INFORMATION SHOWN:
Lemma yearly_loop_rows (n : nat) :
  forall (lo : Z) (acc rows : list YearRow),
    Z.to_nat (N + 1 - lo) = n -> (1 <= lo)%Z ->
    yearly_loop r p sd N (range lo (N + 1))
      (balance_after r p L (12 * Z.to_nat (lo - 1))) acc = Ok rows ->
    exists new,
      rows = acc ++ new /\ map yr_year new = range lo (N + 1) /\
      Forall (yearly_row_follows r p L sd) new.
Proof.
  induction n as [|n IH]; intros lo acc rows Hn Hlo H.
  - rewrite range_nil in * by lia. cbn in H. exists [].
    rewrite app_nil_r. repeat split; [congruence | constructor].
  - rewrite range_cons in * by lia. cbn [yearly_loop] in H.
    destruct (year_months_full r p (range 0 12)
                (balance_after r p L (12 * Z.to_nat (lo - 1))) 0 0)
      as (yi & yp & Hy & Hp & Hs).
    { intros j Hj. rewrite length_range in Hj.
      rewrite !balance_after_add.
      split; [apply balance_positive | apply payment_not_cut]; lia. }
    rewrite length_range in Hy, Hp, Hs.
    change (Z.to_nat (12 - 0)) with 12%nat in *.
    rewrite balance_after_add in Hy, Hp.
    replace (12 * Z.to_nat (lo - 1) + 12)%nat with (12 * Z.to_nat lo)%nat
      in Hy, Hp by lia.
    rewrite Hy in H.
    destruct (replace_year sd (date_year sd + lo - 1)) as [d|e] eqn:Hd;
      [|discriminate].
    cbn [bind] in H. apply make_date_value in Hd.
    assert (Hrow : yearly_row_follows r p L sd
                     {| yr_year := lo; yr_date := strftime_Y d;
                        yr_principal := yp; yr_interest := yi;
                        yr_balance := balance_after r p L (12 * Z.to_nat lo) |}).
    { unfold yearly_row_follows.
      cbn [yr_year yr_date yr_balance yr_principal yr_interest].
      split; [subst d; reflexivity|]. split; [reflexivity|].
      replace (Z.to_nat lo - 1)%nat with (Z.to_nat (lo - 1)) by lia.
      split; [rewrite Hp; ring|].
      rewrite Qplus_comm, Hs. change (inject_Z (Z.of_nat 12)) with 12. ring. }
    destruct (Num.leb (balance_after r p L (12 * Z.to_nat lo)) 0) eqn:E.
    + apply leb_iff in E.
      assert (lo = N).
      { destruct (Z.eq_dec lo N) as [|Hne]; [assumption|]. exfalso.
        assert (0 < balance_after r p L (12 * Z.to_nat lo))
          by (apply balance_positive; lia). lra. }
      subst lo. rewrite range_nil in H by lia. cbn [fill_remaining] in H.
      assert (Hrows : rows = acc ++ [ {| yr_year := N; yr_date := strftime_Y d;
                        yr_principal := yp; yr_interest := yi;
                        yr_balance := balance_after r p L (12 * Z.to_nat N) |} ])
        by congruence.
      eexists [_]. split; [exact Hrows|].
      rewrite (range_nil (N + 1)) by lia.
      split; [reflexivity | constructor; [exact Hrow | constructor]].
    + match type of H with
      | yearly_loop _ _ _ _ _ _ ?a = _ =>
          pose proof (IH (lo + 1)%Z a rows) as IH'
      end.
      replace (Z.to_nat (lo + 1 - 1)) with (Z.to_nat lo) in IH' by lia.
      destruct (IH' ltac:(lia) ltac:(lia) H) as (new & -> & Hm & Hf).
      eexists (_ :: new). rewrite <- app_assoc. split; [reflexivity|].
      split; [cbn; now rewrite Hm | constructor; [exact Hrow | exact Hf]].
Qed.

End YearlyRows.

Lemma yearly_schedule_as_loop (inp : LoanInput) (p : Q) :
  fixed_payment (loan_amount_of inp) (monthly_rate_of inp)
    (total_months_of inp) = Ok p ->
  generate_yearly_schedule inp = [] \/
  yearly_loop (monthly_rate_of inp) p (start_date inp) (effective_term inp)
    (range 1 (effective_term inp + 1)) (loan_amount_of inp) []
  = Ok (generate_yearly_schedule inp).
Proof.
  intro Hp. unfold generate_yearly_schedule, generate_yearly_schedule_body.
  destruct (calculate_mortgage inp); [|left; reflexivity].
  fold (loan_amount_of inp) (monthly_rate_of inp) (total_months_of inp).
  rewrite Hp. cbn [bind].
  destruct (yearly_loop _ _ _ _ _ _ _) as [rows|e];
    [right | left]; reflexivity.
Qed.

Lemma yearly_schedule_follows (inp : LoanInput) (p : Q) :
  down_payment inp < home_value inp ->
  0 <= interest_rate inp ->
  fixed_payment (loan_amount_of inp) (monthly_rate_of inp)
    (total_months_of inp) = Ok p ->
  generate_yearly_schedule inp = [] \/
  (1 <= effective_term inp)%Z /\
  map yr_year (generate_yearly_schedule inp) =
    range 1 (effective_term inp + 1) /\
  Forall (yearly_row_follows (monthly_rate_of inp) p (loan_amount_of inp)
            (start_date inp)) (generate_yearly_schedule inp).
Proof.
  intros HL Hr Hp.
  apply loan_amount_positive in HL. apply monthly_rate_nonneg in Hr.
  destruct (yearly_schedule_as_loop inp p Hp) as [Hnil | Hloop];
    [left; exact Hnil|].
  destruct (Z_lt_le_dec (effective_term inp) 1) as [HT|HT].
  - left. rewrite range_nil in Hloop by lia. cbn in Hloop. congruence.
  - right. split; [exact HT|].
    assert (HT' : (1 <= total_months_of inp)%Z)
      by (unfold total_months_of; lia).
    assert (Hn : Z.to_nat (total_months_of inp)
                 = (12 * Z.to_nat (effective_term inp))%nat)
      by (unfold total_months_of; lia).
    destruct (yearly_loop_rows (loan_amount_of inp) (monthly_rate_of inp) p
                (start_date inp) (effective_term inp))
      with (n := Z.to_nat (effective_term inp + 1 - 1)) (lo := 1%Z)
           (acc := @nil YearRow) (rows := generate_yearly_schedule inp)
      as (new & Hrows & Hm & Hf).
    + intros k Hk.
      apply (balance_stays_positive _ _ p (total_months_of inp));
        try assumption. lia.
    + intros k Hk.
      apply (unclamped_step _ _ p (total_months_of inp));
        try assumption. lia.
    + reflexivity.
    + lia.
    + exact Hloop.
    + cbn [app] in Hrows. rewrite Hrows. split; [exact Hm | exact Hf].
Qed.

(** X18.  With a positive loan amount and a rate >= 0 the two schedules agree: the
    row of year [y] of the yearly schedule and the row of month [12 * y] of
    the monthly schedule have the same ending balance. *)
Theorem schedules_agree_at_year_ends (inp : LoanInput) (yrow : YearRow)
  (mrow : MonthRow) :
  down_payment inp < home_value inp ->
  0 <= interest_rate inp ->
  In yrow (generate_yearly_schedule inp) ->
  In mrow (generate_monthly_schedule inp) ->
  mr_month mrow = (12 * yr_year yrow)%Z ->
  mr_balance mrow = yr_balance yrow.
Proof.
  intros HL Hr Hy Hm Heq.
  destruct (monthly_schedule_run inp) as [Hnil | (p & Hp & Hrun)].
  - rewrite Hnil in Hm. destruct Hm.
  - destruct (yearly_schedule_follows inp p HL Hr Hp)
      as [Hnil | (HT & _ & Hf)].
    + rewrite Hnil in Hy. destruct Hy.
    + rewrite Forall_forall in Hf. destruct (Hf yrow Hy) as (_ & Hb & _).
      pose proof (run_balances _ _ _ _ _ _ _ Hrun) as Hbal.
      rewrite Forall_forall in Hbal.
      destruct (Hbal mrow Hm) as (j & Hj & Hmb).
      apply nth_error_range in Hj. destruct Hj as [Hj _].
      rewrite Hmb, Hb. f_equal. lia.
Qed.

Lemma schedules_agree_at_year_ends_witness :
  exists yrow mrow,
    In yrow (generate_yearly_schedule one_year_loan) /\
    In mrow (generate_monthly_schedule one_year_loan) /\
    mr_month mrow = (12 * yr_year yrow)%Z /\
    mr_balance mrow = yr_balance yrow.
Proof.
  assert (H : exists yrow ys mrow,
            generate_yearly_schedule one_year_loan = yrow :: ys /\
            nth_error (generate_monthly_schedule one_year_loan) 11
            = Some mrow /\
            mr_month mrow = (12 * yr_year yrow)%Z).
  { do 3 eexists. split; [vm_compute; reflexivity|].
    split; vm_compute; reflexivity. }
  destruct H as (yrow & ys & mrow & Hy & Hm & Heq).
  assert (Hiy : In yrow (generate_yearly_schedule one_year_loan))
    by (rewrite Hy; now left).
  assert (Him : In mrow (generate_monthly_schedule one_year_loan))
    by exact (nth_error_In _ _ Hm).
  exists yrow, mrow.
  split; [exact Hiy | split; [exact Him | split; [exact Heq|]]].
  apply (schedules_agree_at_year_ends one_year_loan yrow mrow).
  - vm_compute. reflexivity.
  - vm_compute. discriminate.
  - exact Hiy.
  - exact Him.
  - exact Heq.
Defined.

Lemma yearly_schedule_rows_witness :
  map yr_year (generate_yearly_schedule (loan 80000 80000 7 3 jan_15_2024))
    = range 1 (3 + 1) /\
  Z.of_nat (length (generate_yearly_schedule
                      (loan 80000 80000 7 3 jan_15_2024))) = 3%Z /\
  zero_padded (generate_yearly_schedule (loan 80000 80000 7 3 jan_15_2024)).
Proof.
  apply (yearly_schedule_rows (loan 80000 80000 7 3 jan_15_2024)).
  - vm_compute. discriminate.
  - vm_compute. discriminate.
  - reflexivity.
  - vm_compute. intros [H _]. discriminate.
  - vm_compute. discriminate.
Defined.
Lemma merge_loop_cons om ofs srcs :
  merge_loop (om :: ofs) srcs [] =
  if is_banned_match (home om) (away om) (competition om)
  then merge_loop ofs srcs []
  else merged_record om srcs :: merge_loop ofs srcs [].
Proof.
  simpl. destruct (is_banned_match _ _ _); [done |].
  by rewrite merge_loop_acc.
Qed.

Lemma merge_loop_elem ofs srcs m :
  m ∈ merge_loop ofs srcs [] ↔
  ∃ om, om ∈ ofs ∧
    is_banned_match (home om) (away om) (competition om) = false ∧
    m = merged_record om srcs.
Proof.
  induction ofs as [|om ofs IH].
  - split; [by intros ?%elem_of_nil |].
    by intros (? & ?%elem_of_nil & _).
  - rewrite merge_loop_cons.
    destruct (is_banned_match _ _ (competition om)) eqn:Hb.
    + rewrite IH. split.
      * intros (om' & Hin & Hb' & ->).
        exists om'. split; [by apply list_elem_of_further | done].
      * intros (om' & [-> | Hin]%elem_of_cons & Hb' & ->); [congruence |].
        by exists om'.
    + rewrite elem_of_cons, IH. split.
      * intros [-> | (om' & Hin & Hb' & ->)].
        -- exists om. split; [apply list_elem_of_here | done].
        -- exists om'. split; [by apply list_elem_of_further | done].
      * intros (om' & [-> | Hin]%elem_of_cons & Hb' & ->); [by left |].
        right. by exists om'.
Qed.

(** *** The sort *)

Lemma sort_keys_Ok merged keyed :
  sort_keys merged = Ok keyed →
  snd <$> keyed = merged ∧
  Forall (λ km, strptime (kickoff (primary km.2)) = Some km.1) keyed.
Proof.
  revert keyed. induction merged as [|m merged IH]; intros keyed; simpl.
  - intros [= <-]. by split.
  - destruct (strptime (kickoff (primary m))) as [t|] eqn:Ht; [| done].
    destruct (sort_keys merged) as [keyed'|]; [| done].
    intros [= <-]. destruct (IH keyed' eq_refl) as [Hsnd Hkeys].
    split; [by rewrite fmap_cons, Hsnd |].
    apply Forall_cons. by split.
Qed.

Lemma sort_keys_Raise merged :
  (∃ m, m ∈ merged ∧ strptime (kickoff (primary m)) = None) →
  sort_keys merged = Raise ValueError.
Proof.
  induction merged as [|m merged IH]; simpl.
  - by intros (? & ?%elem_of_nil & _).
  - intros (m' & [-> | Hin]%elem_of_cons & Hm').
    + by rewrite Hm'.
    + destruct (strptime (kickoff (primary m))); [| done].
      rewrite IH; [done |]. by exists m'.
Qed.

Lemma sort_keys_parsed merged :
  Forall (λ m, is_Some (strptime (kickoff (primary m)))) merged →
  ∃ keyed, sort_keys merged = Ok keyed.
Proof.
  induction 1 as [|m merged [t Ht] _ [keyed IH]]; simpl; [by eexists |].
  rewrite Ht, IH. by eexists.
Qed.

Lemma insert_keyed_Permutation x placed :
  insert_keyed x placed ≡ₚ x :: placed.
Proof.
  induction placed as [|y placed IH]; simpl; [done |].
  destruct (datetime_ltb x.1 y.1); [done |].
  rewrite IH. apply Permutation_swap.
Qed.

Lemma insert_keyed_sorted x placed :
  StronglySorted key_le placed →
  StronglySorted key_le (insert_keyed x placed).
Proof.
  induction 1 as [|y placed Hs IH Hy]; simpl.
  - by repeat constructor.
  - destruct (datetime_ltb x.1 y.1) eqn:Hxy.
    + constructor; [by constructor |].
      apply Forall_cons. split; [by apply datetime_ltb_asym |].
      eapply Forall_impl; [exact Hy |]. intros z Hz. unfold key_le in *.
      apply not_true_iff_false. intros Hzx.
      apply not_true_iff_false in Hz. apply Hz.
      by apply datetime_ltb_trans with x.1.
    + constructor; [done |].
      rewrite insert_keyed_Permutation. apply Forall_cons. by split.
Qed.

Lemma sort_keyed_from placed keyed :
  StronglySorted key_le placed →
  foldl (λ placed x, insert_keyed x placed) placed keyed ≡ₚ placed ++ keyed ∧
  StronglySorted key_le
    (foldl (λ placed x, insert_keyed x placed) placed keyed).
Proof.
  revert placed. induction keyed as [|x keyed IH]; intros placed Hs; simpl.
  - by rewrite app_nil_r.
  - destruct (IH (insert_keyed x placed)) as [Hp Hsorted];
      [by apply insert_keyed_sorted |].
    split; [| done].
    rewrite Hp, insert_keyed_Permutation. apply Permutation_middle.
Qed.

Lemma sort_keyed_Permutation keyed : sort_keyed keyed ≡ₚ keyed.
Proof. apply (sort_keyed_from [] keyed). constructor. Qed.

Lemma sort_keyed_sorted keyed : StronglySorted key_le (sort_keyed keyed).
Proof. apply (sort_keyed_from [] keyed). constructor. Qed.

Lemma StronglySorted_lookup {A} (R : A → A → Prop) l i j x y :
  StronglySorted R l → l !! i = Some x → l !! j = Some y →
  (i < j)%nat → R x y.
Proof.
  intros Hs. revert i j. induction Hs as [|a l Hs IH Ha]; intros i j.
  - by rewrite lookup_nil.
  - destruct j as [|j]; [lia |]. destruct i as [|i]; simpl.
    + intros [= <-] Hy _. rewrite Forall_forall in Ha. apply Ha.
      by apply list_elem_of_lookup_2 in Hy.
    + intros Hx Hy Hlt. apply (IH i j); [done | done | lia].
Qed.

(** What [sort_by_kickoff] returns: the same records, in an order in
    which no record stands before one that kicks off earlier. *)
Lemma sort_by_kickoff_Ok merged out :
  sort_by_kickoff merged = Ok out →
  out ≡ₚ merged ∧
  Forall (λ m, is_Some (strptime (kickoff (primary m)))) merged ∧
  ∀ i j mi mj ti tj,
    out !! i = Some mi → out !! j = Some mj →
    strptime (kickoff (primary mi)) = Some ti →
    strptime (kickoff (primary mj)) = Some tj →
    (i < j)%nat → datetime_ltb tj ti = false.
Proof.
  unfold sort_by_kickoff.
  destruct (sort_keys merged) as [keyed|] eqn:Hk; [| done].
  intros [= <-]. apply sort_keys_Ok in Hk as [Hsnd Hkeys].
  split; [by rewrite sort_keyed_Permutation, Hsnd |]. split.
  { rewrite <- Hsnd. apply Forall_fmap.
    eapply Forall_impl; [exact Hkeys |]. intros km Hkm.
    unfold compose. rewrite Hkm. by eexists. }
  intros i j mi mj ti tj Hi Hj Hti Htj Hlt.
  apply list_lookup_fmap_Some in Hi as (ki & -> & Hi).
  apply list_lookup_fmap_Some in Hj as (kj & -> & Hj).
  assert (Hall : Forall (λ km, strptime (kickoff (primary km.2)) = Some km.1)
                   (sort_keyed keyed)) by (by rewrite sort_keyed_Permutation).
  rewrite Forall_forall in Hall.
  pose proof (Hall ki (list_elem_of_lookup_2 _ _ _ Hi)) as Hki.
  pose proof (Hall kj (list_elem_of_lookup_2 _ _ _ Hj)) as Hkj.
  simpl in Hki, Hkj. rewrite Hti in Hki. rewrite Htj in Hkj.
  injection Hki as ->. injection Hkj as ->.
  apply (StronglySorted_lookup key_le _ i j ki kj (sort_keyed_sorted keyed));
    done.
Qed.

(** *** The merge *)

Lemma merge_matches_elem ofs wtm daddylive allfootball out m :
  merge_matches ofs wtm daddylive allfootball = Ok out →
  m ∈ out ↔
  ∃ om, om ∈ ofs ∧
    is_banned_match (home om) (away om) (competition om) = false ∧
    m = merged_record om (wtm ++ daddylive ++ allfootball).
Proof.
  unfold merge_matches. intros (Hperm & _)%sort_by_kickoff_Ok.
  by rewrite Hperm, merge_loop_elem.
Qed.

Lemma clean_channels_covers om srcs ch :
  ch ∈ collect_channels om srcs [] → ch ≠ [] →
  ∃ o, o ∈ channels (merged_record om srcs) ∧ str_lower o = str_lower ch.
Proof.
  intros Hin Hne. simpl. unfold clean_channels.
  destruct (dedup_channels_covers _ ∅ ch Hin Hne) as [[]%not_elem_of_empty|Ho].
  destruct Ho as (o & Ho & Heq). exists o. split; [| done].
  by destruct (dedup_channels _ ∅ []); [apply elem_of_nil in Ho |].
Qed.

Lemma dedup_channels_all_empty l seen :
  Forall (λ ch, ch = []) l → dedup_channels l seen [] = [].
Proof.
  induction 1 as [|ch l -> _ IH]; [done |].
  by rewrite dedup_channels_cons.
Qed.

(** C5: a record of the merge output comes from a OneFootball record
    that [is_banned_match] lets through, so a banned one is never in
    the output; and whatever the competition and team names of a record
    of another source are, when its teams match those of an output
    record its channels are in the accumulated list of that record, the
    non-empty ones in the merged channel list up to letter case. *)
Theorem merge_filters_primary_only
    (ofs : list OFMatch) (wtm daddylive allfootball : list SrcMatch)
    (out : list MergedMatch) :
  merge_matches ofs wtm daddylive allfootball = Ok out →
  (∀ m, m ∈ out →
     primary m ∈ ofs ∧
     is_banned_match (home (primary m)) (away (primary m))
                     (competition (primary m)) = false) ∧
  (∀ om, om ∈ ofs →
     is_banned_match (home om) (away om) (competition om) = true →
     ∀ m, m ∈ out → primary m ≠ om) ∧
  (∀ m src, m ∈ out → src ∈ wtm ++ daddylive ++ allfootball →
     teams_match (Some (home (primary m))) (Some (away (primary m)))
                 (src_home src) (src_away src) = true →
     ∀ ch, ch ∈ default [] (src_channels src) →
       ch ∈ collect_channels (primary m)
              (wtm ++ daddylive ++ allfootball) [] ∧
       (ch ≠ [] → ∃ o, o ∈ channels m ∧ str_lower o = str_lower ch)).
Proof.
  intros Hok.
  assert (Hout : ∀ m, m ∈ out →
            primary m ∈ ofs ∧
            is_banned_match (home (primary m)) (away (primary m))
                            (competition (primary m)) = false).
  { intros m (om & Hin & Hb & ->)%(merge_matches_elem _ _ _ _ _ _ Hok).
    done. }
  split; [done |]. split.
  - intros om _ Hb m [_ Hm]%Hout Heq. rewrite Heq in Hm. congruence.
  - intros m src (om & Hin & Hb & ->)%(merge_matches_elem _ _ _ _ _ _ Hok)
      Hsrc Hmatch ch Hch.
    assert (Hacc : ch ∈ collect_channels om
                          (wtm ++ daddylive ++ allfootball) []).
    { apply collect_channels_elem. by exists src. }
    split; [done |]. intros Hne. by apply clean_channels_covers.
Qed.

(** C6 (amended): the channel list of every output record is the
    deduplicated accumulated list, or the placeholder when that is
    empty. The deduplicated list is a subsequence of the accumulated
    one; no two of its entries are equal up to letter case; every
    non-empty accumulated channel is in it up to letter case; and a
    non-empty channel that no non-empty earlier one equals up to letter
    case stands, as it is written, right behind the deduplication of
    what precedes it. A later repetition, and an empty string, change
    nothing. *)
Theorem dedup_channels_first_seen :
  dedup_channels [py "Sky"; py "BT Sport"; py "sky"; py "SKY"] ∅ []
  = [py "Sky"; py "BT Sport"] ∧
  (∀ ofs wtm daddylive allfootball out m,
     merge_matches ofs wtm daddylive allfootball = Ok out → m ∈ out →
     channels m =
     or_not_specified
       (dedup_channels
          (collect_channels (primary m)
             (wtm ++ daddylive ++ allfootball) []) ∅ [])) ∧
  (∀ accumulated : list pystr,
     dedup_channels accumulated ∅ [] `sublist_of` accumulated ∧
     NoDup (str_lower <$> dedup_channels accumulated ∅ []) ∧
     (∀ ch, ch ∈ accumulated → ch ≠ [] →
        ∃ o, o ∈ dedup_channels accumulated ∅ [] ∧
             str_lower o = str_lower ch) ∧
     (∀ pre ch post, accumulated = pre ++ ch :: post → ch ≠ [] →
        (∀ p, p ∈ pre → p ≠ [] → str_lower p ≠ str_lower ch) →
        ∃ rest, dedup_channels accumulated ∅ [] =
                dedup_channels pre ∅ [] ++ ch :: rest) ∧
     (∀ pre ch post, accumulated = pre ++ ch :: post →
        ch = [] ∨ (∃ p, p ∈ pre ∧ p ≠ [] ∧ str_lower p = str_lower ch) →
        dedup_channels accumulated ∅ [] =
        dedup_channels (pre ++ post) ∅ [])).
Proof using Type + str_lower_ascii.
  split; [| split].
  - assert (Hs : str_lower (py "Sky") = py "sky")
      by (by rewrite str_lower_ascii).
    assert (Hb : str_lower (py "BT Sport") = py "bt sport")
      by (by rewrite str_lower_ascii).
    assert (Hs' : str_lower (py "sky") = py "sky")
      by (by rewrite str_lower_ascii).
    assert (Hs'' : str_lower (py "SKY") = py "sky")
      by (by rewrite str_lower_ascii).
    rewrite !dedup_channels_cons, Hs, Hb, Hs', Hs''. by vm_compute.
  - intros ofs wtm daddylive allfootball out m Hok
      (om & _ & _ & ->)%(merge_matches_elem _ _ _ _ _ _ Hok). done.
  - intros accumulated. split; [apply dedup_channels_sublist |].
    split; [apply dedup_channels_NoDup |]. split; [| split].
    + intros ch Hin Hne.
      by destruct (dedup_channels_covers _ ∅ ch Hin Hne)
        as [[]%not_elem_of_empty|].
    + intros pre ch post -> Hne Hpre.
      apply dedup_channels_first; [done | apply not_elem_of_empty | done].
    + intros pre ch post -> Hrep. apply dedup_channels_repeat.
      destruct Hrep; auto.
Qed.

WHAT TO DO: From the records above, print only the lines between the one holding "(** *** The merge *)" and the one holding "unfold merge_matches. intros", inclusive, exactly as they stand.

ANSWER BOX:
(** *** The merge *)

Lemma merge_matches_elem ofs wtm daddylive allfootball out m :
  merge_matches ofs wtm daddylive allfootball = Ok out →
  m ∈ out ↔
  ∃ om, om ∈ ofs ∧
    is_banned_match (home om) (away om) (competition om) = false ∧
    m = merged_record om (wtm ++ daddylive ++ allfootball).
Proof.
  unfold merge_matches. intros (Hperm & _)%sort_by_kickoff_Ok.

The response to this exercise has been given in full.